* [Supplied records]
(** ** The probe adapter *)

(** [getVideoAspectRatio] hands out a label only after the tool exited with
    zero, and the label is then one of [landscape], [portrait], [other]; on
    any other exit it returns [undefined].  The call changes nothing but the
    files the tool wrote. *)
Theorem probe_adapter_outcome env filePath w :
  let o := exec env (ffprobe_argv filePath) in
  let r := getVideoAspectRatio env filePath w in
  (∀ label, r.1 = Return (Some label) ->
            label ∈ labels ∧ exit_code o = Some 0) ∧
  (exit_code o ≠ Some 0 -> r.1 = Return None) ∧
  db r.2 = db w ∧ store r.2 = store w ∧
  disk r.2 = apply_writes (writes o) (disk w).
Proof.
  intros o r. subst r.
  unfold getVideoAspectRatio, bind, Bun_spawn, text, ret, throw; simpl.
  fold o.
  destruct (decide (exit_code o = Some 0)) as [Hzero|Hnz].
  - rewrite bool_decide_eq_true_2 by done. simpl.
    destruct (probe_dims env (out_text o)) as [width height| |]; simpl;
      (split; [|done]); intros lbl [= <-].
    split; [apply classify_label|done].
  - rewrite bool_decide_eq_false_2 by done. simpl.
    split; [by intros lbl [=]|done].
Qed.

Lemma probe_adapter_outcome_witness :
  (getVideoAspectRatio Sample.env_probe_fails "/tmp/v1.mp4" Sample.world).1
    = Return None ∧
  exit_code (exec Sample.env_ok (ffprobe_argv "/tmp/v1.mp4")) = Some 0.
Proof.
  split.
  - apply (probe_adapter_outcome Sample.env_probe_fails "/tmp/v1.mp4"
             Sample.world).
    vm_compute. discriminate.
  - apply (proj1 (probe_adapter_outcome Sample.env_ok "/tmp/v1.mp4"
                    Sample.world) "landscape").
    vm_compute; reflexivity.
Defined.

* [Work required] Starting at the first line of the entries above, please extract each line up to and including the line with "Theorem probe_adapter_outcome env", unchanged, and add nothing.

* [Written reply]
(** ** The probe adapter *)

(** [getVideoAspectRatio] hands out a label only after the tool exited with
    zero, and the label is then one of [landscape], [portrait], [other]; on
    any other exit it returns [undefined].  The call changes nothing but the
    files the tool wrote. *)
Theorem probe_adapter_outcome env filePath w :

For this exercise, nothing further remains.